⟨
Lemma step_keeps_endpoint h h' : manager_step h h' -> is_Some (endpoint_ip h) -> is_Some (endpoint_ip h').
Proof.
  intros Hs [ip Hip].
  assert (is_Some (endpoint_ip (checked_host h))) as Hch by (simpl; rewrite Hip; apply probed_some).
  destruct Hs; simpl.
  - destruct (apply_locked_endpoint l force actor h) as [-> | ->]; [by eexists|done].
  - unfold reapply, read_list, gets, bind. destruct (read_list_of (list_file h)) as [|x l]; [by eexists|].
    destruct (apply_locked_endpoint (x :: l) true None h) as [-> | ->]; [by eexists|done].
  - by rewrite check_candidate_eq.
  - rewrite refresh_endpoint_eq. simpl. rewrite Hip. apply probed_some.
  - unfold process_add_tokens, bind. rewrite build_guards_eq.
    destruct (live_guards _ _ _); simpl; by eexists.
  - unfold run_state, bind, consult. destruct (state_helper _ _) as [res|]; simpl; [|by eexists].
    destruct (negb _); by eexists.
  - rewrite status_endpoint. by eexists.
Qed.

Lemma steps_keep_endpoint h h' :
  rtc manager_step h h' -> is_Some (endpoint_ip h) -> is_Some (endpoint_ip h').
Proof. induction 1 as [|h h1 h' Hs _ IH]; [done|]. intros H. by apply IH, (step_keeps_endpoint h). Qed.

(** A candidate that passed routes no guarded address. *)
Lemma verdict_clear l h : networks_ok cfg -> host_ok h -> verdict cfg l h = Ok tt ->
  forall x, routes (map strip l) x ->
  ~ guarded cfg (S (tick h)) (endpoint_ip (checked_host h)) x.
Proof.
  intros Hn Hh Hv x (net & Hnet & Hx) Hg.
  apply verdict_ok in Hv as (guards & Hgs & _ & He).
  apply elem_of_parsed in Hnet as (token & Htok & Hip). apply list_elem_of_fmap in Htok as (raw & -> & Hraw).
  unfold ipv4_of in Hip. destruct (ip_network (strip raw)) as [[m|]|] eqn:Em; simplify_eq.
  destruct (He raw Hraw) as [Hs|(net' & Hn' & _ & _ & Hov)]; [by rewrite Hs in Em|]. simplify_eq.
  unfold live_guards in Hgs. destruct (default_gateway _) as [gw|] eqn:Egw; [|done]. simplify_eq.
  simpl in Hov, Hg. rewrite no_overlap_addresses in Hov; [|by eapply ip_network_wf|].
  - apply (Hov x Hx). by apply live_networks_guarded.
  - apply live_networks_wf; [done..|]. intros ip. by apply probed_range.
Qed.
(** What the file can be after an apply, whatever its outcome. *)
Lemma apply_locked_file (l : list str) force actor h r h' : apply_locked cfg l force actor h = (r, h') ->
  list_file h' = list_file h
  \/ (verdict cfg l h = Ok tt /\ list_file h' = Some (normalised (render_list l)))
  \/ (exists previous, list_file h = Some previous /\ list_file h' = Some (normalised previous)).
Proof.
  intros E. pose proof (apply_locked_result cfg l force actor h) as R. rewrite E in R. simpl in R.
  pose proof (attempted_cases (render_list l) (checked_host h)) as Ha.
  change (list_file (checked_host h)) with (list_file h) in Ha.
  inversion R as [|e Hne Hv|Hne Hv Hforce Hsame|exc Hne Hv Hr|res h2 Hne Hv Hr H0 Hb
    |res o h2 Hne Hv Hr H0 Ho Hlf Hep Hev]; subst; auto.
  - destruct Ha as [->|Hx]; auto.
  - apply rolled_back_cases in Hb as [->|(text & Ht & Hb)]; [destruct Ha as [->|Hx]; auto|].
    right; right. by exists text.
  - rewrite Hlf. destruct Ha as [->|Hx]; auto.
Qed.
⟩
**WHAT YOU NEED TO DO**:
Scan the entries and show every line in which the word "unfold" is found.

**FINAL ANSWER**:
  - unfold reapply, read_list, gets, bind. destruct (read_list_of (list_file h)) as [|x l]; [by eexists|].
  - unfold process_add_tokens, bind. rewrite build_guards_eq.
  - unfold run_state, bind, consult. destruct (state_helper _ _) as [res|]; simpl; [|by eexists].
  unfold ipv4_of in Hip. destruct (ip_network (strip raw)) as [[m|]|] eqn:Em; simplify_eq.
  unfold live_guards in Hgs. destruct (default_gateway _) as [gw|] eqn:Egw; [|done]. simplify_eq.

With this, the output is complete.